REQUIRED WORK - In the records below, find every line with the word "them" and copy it.

Stored items:

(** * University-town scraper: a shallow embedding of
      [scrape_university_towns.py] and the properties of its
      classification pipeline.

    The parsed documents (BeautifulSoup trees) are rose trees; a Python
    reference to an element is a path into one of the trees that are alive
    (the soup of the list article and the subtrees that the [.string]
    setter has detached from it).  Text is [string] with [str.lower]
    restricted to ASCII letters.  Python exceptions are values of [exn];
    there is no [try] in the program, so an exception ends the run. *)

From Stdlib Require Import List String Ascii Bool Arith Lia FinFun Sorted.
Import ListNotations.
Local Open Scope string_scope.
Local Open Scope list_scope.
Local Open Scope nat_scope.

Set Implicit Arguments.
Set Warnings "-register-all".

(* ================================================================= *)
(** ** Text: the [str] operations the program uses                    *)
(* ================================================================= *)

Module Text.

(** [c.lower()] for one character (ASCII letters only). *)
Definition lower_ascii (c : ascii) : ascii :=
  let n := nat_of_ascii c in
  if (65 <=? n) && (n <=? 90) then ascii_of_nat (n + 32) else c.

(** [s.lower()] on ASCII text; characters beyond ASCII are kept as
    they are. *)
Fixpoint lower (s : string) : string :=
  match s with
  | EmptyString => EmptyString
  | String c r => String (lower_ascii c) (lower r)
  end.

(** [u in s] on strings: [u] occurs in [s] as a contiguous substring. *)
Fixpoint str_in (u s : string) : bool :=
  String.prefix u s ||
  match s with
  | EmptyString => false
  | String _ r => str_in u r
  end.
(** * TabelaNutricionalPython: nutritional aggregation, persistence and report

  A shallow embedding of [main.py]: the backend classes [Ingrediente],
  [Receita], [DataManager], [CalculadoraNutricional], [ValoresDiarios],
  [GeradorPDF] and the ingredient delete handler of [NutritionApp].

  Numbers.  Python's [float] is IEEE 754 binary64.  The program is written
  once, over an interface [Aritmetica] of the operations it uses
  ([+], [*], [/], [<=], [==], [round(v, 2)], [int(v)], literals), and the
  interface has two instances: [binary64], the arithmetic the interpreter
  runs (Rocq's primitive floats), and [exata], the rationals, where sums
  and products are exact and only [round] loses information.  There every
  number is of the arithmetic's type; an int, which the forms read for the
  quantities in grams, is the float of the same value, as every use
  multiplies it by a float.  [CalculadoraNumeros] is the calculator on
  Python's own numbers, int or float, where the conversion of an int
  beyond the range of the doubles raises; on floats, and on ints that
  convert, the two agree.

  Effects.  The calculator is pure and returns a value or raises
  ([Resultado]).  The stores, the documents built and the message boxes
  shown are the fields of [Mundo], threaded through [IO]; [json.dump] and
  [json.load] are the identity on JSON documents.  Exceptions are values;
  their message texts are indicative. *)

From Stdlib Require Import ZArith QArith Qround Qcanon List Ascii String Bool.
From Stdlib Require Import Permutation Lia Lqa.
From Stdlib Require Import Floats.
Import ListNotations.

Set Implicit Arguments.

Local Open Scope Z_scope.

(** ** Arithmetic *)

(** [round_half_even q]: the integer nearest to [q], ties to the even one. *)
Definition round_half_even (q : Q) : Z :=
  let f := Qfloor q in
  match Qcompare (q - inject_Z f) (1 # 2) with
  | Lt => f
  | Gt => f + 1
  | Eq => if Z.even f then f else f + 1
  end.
...
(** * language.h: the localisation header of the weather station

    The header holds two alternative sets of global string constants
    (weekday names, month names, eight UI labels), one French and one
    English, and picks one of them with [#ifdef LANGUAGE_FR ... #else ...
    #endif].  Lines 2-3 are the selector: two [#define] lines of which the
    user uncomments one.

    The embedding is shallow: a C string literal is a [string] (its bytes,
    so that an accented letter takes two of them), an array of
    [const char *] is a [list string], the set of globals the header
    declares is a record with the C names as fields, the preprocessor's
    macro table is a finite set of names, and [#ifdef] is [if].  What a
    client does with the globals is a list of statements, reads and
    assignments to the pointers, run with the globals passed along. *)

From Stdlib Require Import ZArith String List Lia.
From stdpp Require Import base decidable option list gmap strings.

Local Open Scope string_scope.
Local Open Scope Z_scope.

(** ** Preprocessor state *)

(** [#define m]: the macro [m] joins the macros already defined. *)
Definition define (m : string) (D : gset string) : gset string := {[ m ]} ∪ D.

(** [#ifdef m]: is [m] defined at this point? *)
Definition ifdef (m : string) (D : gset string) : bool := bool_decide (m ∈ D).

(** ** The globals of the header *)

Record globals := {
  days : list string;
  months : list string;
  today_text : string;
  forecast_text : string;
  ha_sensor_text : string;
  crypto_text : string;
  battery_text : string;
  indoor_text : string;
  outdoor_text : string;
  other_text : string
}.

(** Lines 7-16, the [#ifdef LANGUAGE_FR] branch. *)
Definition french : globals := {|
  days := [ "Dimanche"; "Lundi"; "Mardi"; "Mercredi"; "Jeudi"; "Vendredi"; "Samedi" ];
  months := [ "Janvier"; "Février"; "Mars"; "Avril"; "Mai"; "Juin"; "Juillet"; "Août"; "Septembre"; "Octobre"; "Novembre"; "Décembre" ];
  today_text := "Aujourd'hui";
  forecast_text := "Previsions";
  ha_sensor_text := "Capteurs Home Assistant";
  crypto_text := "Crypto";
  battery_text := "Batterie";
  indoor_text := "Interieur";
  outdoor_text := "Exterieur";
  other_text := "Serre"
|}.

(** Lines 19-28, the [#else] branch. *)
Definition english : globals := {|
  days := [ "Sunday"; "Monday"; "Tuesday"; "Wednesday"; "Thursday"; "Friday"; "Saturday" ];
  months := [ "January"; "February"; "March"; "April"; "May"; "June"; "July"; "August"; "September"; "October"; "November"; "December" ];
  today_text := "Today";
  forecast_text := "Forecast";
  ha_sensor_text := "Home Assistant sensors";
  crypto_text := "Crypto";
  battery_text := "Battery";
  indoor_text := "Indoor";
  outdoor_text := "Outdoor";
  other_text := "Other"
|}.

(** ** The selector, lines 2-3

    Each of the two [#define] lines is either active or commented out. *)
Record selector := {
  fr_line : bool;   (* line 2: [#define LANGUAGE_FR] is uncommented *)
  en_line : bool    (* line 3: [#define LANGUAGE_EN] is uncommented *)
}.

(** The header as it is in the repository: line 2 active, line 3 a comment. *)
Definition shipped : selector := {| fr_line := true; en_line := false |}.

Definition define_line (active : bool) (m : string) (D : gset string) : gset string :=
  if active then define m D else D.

RESULT OF THE EXERCISE -
    English, and picks one of them with [#ifdef LANGUAGE_FR ... #else ...
    so that an accented letter takes two of them), an array of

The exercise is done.